WHAT NEEDS TO BE DONE
In the data that follows, find each line containing "local" and copy it.

Saved data entries
(* ===== verification/FrontEnds.v ===== *)
(** * The front ends are safe

    The console's handlers and the commands of the command line make only
    steps of the abstract system, like the other programs of [Programs]. *)

From S2P Require Import Prelude GoLib Base Redis Client RdbLocks RdbAdmin Inspector GoText Sparkline.
From S2P Require Import Cli Console Lifecycle Processes Programs.

Module FrontEnds.
Import Keys Task Redis Client RdbLocks RdbAdmin Inspector Sparkline.
Import Lifecycle Processes Programs.

#[local] Arguments mbind {_ _ _ _} _ _ : simpl never.

Section frontends.
Context `{R : Redis} `{J : Json} `{MJ : MetaJson} (K : Keys).
Context (quote : string → string) (lib : err → string) (jsonIndent : GoStr.bytes → option string).

Abbreviation fine' := (fine K).

#[local] Hint Resolve fine_PauseQueue fine_ResumeQueue fine_PausedQueues fine_RunTask fine_DeleteTask
  fine_InspectQueues fine_ListTasks fine_InspectTask fine_SchedulerStatus : fine.

(** ** The command line *)

Lemma fine_cli args C O : Forall brace_free args → fine' (Cli.run quote lib K args) C O.
Proof.
  intros Ha. unfold Cli.run. destruct args as [|cmd rest]; [fine_steps|].
  apply Forall_cons in Ha as [_ Ha]. case_decide; [|case_decide; [|fine_steps]].
  - unfold Cli.queueCommand. destruct rest as [|verb rest]; [fine_steps|].
    case_decide; [unfold Cli.queueLs; fine_steps|]. case_decide; [|fine_steps].
    destruct rest; [fine_steps|]. unfold Cli.queueAction. fine_steps.
  - unfold Cli.taskCommand. destruct rest as [|verb [|q [|x []]]]; try (by fine_steps).
    apply Forall_cons in Ha as [_ Ha]. apply Forall_cons in Ha as [Hq _].
    unfold Cli.taskLs, Cli.taskAction. repeat case_decide; fine_steps.
Qed.

(** ** The console *)

Lemma fine_sampleQueue acc q C O : fine' (Console.sampleQueue acc q) C O.
Proof. unfold Console.sampleQueue. fine_steps. Qed.

Lemma fine_bulkLoop fuel q state fn b C O :
  (∀ id C O, fine' (fn q id) C O) → fine' (Console.bulkLoop K quote fuel q state fn b) C O.
Proof.
  intros Hfn. revert b C O. induction fuel as [|fuel IH]; intros b C O; simpl; [fine_steps|].
  case_match; [fine_steps|]. apply fine_bind; [fine_steps|]. intros [tasks|e]; [|fine_steps].
  apply fine_bind; [|intros b'; case_match; [apply IH|fine_steps]].
  apply fine_foldl. intros b' t _. unfold Console.bulkOne. fine_steps.
Qed.

Lemma fine_bulk r q fn verb C O :
  (∀ id C O, fine' (fn q id) C O) → fine' (Console.bulk K quote lib r q fn verb) C O.
Proof.
  intros Hfn. unfold Console.bulk. case_match; [fine_steps|]. simpl. case_match; [fine_steps|].
  apply fine_bind; [by apply fine_bulkLoop|fine_steps].
Qed.

Lemma fine_action r q id fn msg C O :
  fine' (fn q id) C O → fine' (Console.action lib r q id fn msg) C O.
Proof. intros Hfn. unfold Console.action. fine_steps. Qed.

Lemma fine_queueAction r q fn msg C O :
  fine' (fn q) C O → fine' (Console.queueAction lib r q fn msg) C O.
Proof. intros Hfn. unfold Console.queueAction. fine_steps. Qed.

Lemma fine_servePost r C O :
  Forall brace_free (Console.rq_path r) → fine' (Console.servePost K quote lib r) C O.
Proof.
  intros Hp. unfold Console.servePost.
  destruct (Console.rq_path r) as [|a [|q [|b [|c [|d []]]]]]; try (by fine_steps);
    apply Forall_cons in Hp as [_ Hp]; apply Forall_cons in Hp as [Hq _];
    repeat case_decide; eauto using fine_queueAction, fine_action, fine_bulk with fine; fine_steps.
Qed.

Lemma fine_findTask id qs C O : fine' (Console.findTask K quote id qs) C O.
Proof.
  revert C O. induction qs as [|q qs IH]; intros C O; simpl; [fine_steps|].
  apply fine_bind; [fine_steps|]. intros [t|e]; [fine_steps|]. apply IH.
Qed.

Lemma fine_search r C O : fine' (Console.search K quote r) C O.
Proof.
  unfold Console.search. pose proof fine_findTask. simpl. case_match; [fine_steps|].
  apply fine_bind; [fine_steps|]. intros [qs|e]; fine_steps.
Qed.

Lemma fine_dashboard st r C O : fine' (Console.dashboard K lib st r) C O.
Proof.
  unfold Console.dashboard. fine_steps. apply fine_foldl. intros. apply fine_sampleQueue.
Qed.

Lemma fine_apiStats st C O : fine' (Console.apiStats K lib st) C O.
Proof.
  unfold Console.apiStats. fine_steps. apply fine_foldl. intros. apply fine_sampleQueue.
Qed.

Lemma fine_queueDetail q r C O : fine' (Console.queueDetail K quote lib q r) C O.
Proof. unfold Console.queueDetail. fine_steps. Qed.

Lemma fine_taskDetail q id C O : fine' (Console.taskDetail K quote lib jsonIndent q id) C O.
Proof.
  unfold Console.taskDetail. fine_steps. unfold GroupMemberIDs. fine_steps.
Qed.

Lemma fine_schedulerPage C O : fine' (Console.schedulerPage K lib) C O.
Proof. unfold Console.schedulerPage. fine_steps. Qed.

Lemma fine_stateless st p C O : fine' p C O → fine' (Console.stateless st p) C O.
Proof. intros Hp. unfold Console.stateless. fine_steps. Qed.

Lemma fine_serve st r C O :
  Forall brace_free (Console.rq_path r) → fine' (Console.serve K quote lib jsonIndent st r) C O.
Proof.
  intros Hp. unfold Console.serve, Console.serveGet. case_decide; [|case_decide; [|fine_steps]].
  - repeat case_match; eauto using fine_stateless, fine_search, fine_dashboard, fine_apiStats,
      fine_queueDetail, fine_taskDetail, fine_schedulerPage; fine_steps.
  - by apply fine_stateless, fine_servePost.
Qed.

End frontends.
End FrontEnds.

WRITTEN SOLUTION
#[local] Arguments mbind {_ _ _ _} _ _ : simpl never.
#[local] Hint Resolve fine_PauseQueue fine_ResumeQueue fine_PausedQueues fine_RunTask fine_DeleteTask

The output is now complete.